5.3. Aufgrund der dann zu treffenden Feststellungen wird das Erstgericht zu beurteilen haben, ob die Regelungen des Glücksspielrechts den Anforderungen des Unionsrechts entsprechen. Dabei können die vom EuGH zu Verwaltungs- bzw Strafverfahren getroffenen Aussagen über die Darlegungspflicht des Staates (zuletzt etwa C-390/12 , Pfleger ) in einem zivilrechtlichen Verfahren schon mangels Parteistellung des Staates nicht unmittelbar herangezogen werden (2 Ob 243/12t). Grundsätzlich ist die Vereinbarkeit von nationalem Recht mit Unionsrecht aber ohnehin als Rechtsfrage von Amts wegen zu prüfen, sodass sich Fragen zu einer derartigen Darlegungspflicht (Behauptungslast) nicht stellen. Können aber bei Regelungen, bei denen ‑ wie hier ‑ sowohl der Wortlaut als auch die erklärte Zielsetzung des Gesetzgebers (vgl etwa die Materialien zur GSpG‑Nov 2010, BGBl I 2010/73: 657 BlgNR 24. GP 3 [RV], 784 BlgNR 24. GP 1 [AB]) gegen die Annahme eines Unionsrechtsverstoßes sprechen, ausnahmsweise tatsächliche Umstände zu einem anderen Ergebnis führen, so hat sich diese Prüfung grundsätzlich an diesbezüglichen Parteienbehauptungen zu orientieren. Dabei trifft hier den Beklagten die Verpflichtung zur Behauptung entsprechender Tatsachen, weil es sich beim Einwand der Unionsrechtswidrigkeit um eine anspruchsvernichtende Einwendung handelt (vgl RIS-Justiz RS0106638; RS0109287). Da allerdings die Geltung oder Anwendbarkeit eines Gesetzes letztlich nicht von Behauptungen oder Beweisanboten einer Partei abhängen kann, wird das Erstgericht dann, wenn es aufgrund konkreter Anhaltspunkte Zweifel an der Unionsrechtskonformität des Glücksspielrechts haben sollte, auch von Amts wegen entsprechende Beweise aufnehmen und Feststellungen treffen müssen. Verbleiben letztendlich Zweifel über die zu prüfenden Tatsachen, liegt also ein non liquet vor, geht das zu Lasten des damit beweisbelasteten Beklagten (RIS‑Justiz RS0037797).

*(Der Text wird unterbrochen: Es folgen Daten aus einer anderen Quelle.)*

Lemma store_after_within_limit :
  store_after env s =
  match storeFault env with
  | None => settled env r a (id u) s
  | Some _ => s
  end.
Proof.
  unfold store_after.
  rewrite (POST_within_limit env file data sd r a bears u d (start s)
             session usable_id tier fresh within).
  destruct (storeFault env); [reflexivity|].
  destruct (sendDepositNotification env _); reflexivity.
Qed.

Lemma response_within_limit :
  response_of env s =
  Returned
    match storeFault env with
    | None =>
        if sendDepositNotification env (notification u r a)
        then success else server_error
    | Some _ => server_error
    end.
Proof.
  unfold response_of.
  rewrite (POST_within_limit env file data sd r a bears u d (start s)
             session usable_id tier fresh within).
  destruct (storeFault env); [reflexivity|].
  destruct (sendDepositNotification env _); reflexivity.
Qed.

Lemma trace_within_limit :
  trace_of env s =
  match storeFault env with
  | None =>
      settlement_events file r a u ++
      (if sendDepositNotification env (notification u r a)
       then [] else [EvConsoleError "Error verifying slip:"])
  | Some step => rollback_events file r a u step
  end.
Proof.
  unfold trace_of.
  rewrite (POST_within_limit env file data sd r a bears u d (start s)
             session usable_id tier fresh within).
  destruct (storeFault env); [reflexivity|].
  destruct (sendDepositNotification env _); cbn [snd trace start app];
    [now rewrite app_nil_r | reflexivity].
Qed.

End WithinLimit.

(** ** The sample requests *)

Section ScenarioFacts.

Import Sample.

Lemma deposit_bears amt notified fault :
  Bears (Scenario.deposit amt notified fault) png
    (slip (Some merchant_account) (Some Scenario.r2) amt)
    (slip_data (Some merchant_account) (Some Scenario.r2) amt) Scenario.r2 amt.
Proof.
  constructor; try reflexivity; [|discriminate].
  repeat split; try reflexivity. vm_compute; discriminate.
Defined.

Lemma bob_bears r :
  r <> "" ->
  Bears (Scenario.bob_submits merchant_account (Some r)) png
    (slip (Some merchant_account) (Some r) 700)
    (slip_data (Some merchant_account) (Some r) 700) r 700.
Proof.
  intros Hr. constructor; try reflexivity; [|exact Hr].
  repeat split; try reflexivity. vm_compute; discriminate.
Defined.

Lemma anonymous_bears :
  Bears Scenario.anonymous png
    (slip (Some merchant_account) (Some Scenario.r2) 2000)
    (slip_data (Some merchant_account) (Some Scenario.r2) 2000) Scenario.r2 2000.
Proof.
  constructor; try reflexivity; [|discriminate].
  repeat split; try reflexivity. vm_compute; discriminate.
Defined.

Lemma r2_fresh : ~ recorded shop Scenario.r2.
Proof. intros (p & [<-|[]] & Hp). discriminate Hp. Defined.


Lemma shop_without_balance_fresh : ~ recorded Scenario.shop_without_balance Scenario.r2.
Proof. intros (p & [<-|[]] & Hp). discriminate Hp. Defined.

End ScenarioFacts.

(** * The claims *)

(** C1, as the handler has it. When an authenticated user who has a row in
    [userBalances] submits a slip that verifies with amount [a] and
    reference [r], names the expected receiver, is not a duplicate and
    passes the daily-limit check, the settlement inserts exactly one payment
    row (status ['CP'], the code of a completed payment, method ['BANK'],
    amount [a], transRef [r]) and adds [a] to that user's balance, as one
    unit: without a store fault both effects are there, with a fault at any
    step of the transaction neither is, and the store left is always one of
    the two. The user id is one issued by the users table, so it is not
    zero. *)
Theorem settlement_is_atomic env file data sd r a u d s b :
  Bears env file data sd r a ->
  getUser env = Some u -> id u <> 0 ->
  ~ recorded s r ->
  user_tier s (id u) = Some (Some d) ->
  exceeds (todayTotal env s (id u)) a (dl_dailyLimit d) = false ->
  balance_of s (id u) = Some b ->
  let s' := store_after env s in
  let row := new_payment r a (id u) (now env) in
  (pt_status row = "CP" /\ pt_method row = "BANK" /\ pt_amount row = a /\
   pt_transRef row = r /\ pt_userId row = id u) /\
  (storeFault env = None ->
     paymentTransactions s' = paymentTransactions s ++ [row] /\
     userBalances s' = map (credit (id u) a (now env)) (userBalances s) /\
     users s' = users s /\ depositLimits s' = depositLimits s /\
     balance_of s' (id u) = Some (b + a) /\
     (forall v, v <> id u -> balance_of s' v = balance_of s v)) /\
  (storeFault env <> None ->
     s' = s /\ response_of env s = Returned server_error) /\
  (s' = s \/ s' = settled env r a (id u) s) /\
  (forall w,
     let w' := snd (recordVerifiedSlip env r a (Some (id u)) w) in
     store w' = store w \/ store w' = settled env r a (id u) (store w)).
Proof.
  intros Hb Hu Hid Hfresh Htier Hle Hbal s' row.
  assert (Hs := store_after_within_limit env file data sd r a u d s
                  Hb Hu Hid Hfresh Htier Hle).
  assert (Hr := response_within_limit env file data sd r a u d s
                  Hb Hu Hid Hfresh Htier Hle).
  subst s'. rewrite Hs, Hr.
  split; [repeat split|].
  assert (Hunit : forall w,
            let w' := snd (recordVerifiedSlip env r a (Some (id u)) w) in
            store w' = store w \/ store w' = settled env r a (id u) (store w)).
  { intros w. cbv zeta. rewrite (recordVerifiedSlip_run env r a (id u) w Hid).
    destruct (storeFault env) as [[]|]; cbn [snd log store]; auto. }
  destruct (storeFault env) as [step|].
  - split; [discriminate|]. split; [|split; [now left|exact Hunit]].
    intros _. split; reflexivity.
  - split; [|split; [|split; [now right|exact Hunit]]].
    + intros _. repeat split.
      * now apply balance_of_settled.
      * intros v. apply balance_of_settled_other.
    + intros Hf. now contradiction Hf.
Qed.

Lemma settlement_is_atomic_witness :
  let env := Scenario.deposit 2000 true None in
  (~ recorded Sample.shop Scenario.r2) /\
  exceeds (todayTotal env Sample.shop 1) 2000 50000 = false /\
  balance_of Sample.shop 1 = Some 48100 /\
  balance_of (store_after env Sample.shop) 1 = Some 50100 /\
  paymentTransactions (store_after env Sample.shop) =
    paymentTransactions Sample.shop ++ [new_payment Scenario.r2 2000 1 Sample.ten_am].
Proof.
  intros env.
  assert (Hle : exceeds (todayTotal env Sample.shop 1) 2000 50000 = false)
    by reflexivity.
  destruct (settlement_is_atomic env _ _ _ Scenario.r2 2000 Sample.alice
              Scenario.level1 Sample.shop 48100 (deposit_bears 2000 true None)
              eq_refl ltac:(discriminate) r2_fresh eq_refl Hle eq_refl)
    as (_ & Hok & _).
  destruct (Hok eq_refl) as (Hrows & _ & _ & _ & Hbal & _).
  split; [exact r2_fresh|]. split; [exact Hle|]. split; [reflexivity|].
  split; [exact Hbal|exact Hrows].
Defined.

(** C1 as stated fails for a user without a row in [userBalances]: the
    balance update is an [UPDATE ... WHERE userId = ...] and nothing in the
    handler creates the row. Alice's deposit of 20.00 passes every check,
    the payment row is inserted, the transaction commits and the answer is
    [success], yet no balance is credited: only one of the two effects is
    visible. *)
Lemma deposit_settles_without_credit :
  let env := Scenario.deposit 2000 true None in
  let s := Scenario.shop_without_balance in
  Bears env Sample.png
    (Sample.slip (Some Sample.merchant_account) (Some Scenario.r2) 2000)
    (Sample.slip_data (Some Sample.merchant_account) (Some Scenario.r2) 2000)
    Scenario.r2 2000 /\
  getUser env = Some Sample.alice /\
  (~ recorded s Scenario.r2) /\
  user_tier s 1 = Some (Some Scenario.level1) /\
  exceeds (todayTotal env s 1) 2000 50000 = false /\
  storeFault env = None /\
  response_of env s = Returned success /\
  paymentTransactions (store_after env s) =
    paymentTransactions s ++ [new_payment Scenario.r2 2000 1 Sample.ten_am] /\
  In EvCommit (trace_of env s) /\
  userBalances (store_after env s) = userBalances s /\
  balance_of s 1 = None /\
  balance_of (store_after env s) 1 = None.
Proof.
  intros env s.
  split; [exact (deposit_bears 2000 true None)|].
  split; [reflexivity|]. split; [exact shop_without_balance_fresh|].
  repeat split. cbn. tauto.
Qed.

(** C2. Once a submission bearing the reference [r] has settled (the store
    records [r] after it, and did not before), every later submission
    bearing [r], whatever was handled in between, is rejected with
    [slip_already_used] after the provider call and the reuse query only,
    and leaves the store as it found it; over the two submissions the
    balances are credited once, with the first verified amount. *)
Theorem resubmission_is_rejected
    env1 file1 data1 sd1 a1 u s0 envs env2 file2 data2 sd2 a2 r :
  Bears env1 file1 data1 sd1 r a1 ->
  getUser env1 = Some u ->
  ~ recorded s0 r ->
  recorded (store_after env1 s0) r ->
  Bears env2 file2 data2 sd2 r a2 ->
  let s1 := store_after env1 s0 in
  let s2 := run_requests envs s1 in
  s1 = settled env1 r a1 (id u) s0 /\
  response_of env2 s2 = Returned slip_already_used /\
  store_after env2 s2 = s2 /\
  trace_of env2 s2 = [EvFetch (file_bytes file2); EvSelectSlip r] /\
  userBalances (store_after env2 s1) =
    map (credit (id u) a1 (now env1)) (userBalances s0) /\
  (forall b, balance_of s0 (id u) = Some b ->
             balance_of (store_after env2 s1) (id u) = Some (b + a1)).
Proof.
  intros Hb1 Hu Hfresh Hsettled Hb2 s1 s2.
  assert (Hs1 : s1 = settled env1 r a1 (id u) s0).
  { subst s1.
    destruct (store_after_cases env1 s0)
      as [Hsame | (u' & r' & a' & Hu' & (f & dt & sd & Hb') & Hs)].
    - rewrite Hsame in Hsettled. contradiction.
    - destruct (Bears_unique _ _ _ _ _ _ _ _ _ _ _ Hb1 Hb') as [<- <-].
      rewrite Hu in Hu'. injection Hu' as <-. exact Hs. }
  assert (Hrec2 : recorded s2 r) by (now apply recorded_run_requests).
  assert (Hrun2 := POST_duplicate env2 file2 data2 sd2 r a2 Hb2 (start s2) Hrec2).
  assert (Hrun1 := POST_duplicate env2 file2 data2 sd2 r a2 Hb2 (start s1) Hsettled).
  unfold response_of, store_after, trace_of. rewrite Hrun2.
  fold s1. rewrite Hrun1. cbn [fst snd log store trace start app].
  repeat split; auto.
  - rewrite Hs1. reflexivity.
  - rewrite Hs1. intros b. apply balance_of_settled.
Qed.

5.4. Erweisen sich die inländischen Regelungen des Glücksspielrechts aufgrund von ihren tatsächlichen Auswirkungen als unionsrechtswidrig, bestünden wegen der dann drohenden Inländerdiskriminierung Bedenken gegen die Verfassungsmäßigkeit des Glücksspielmonopols. Dies müsste zu einer Anfechtung der relevanten Bestimmungen - also zumindest der Anordnung eines Monopols (§ 3 GSpG), der Bezeichnung von nicht ausdrücklich erlaubten oder vom Monopol ausgenommenen Ausspielungen als verboten (§ 2 Abs 4 GSpG) und der entsprechenden Verwaltungsstrafbestimmung (§ 52 Abs 1 Z 1 GSpG) ‑ beim Verfassungsgerichtshof führen. Nach einer stattgebenden Entscheidung des Erstgerichts stünde dem Beklagten zudem ein Parteiantrag auf Normenkontrolle iSv Art 140 Abs 1 Z 1 lit d B-VG offen. Die Beurteilung der Frage, ob eine verfassungsrechtlich relevante Inländerdiskriminierung das tatsächliche Tätigwerden von ausländischen Anbietern auf dem österreichischen Markt voraussetzt oder ob eine solche Diskriminierung für eine gewisse Zeit zur Herstellung einer unionsrechtskonformen Rechtslage hinzunehmen ist (vgl G 41/10 ua, VfSlg 19.529), obläge ausschließlich dem Verfassungsgerichtshof.
6. Aus diesen Gründen sind die Urteile der Vorinstanzen aufzuheben, und dem Erstgericht ist die neuerliche Entscheidung nach Verfahrensergänzung aufzutragen.
7. Die Kostenentscheidung gründet sich auf § 52 ZPO.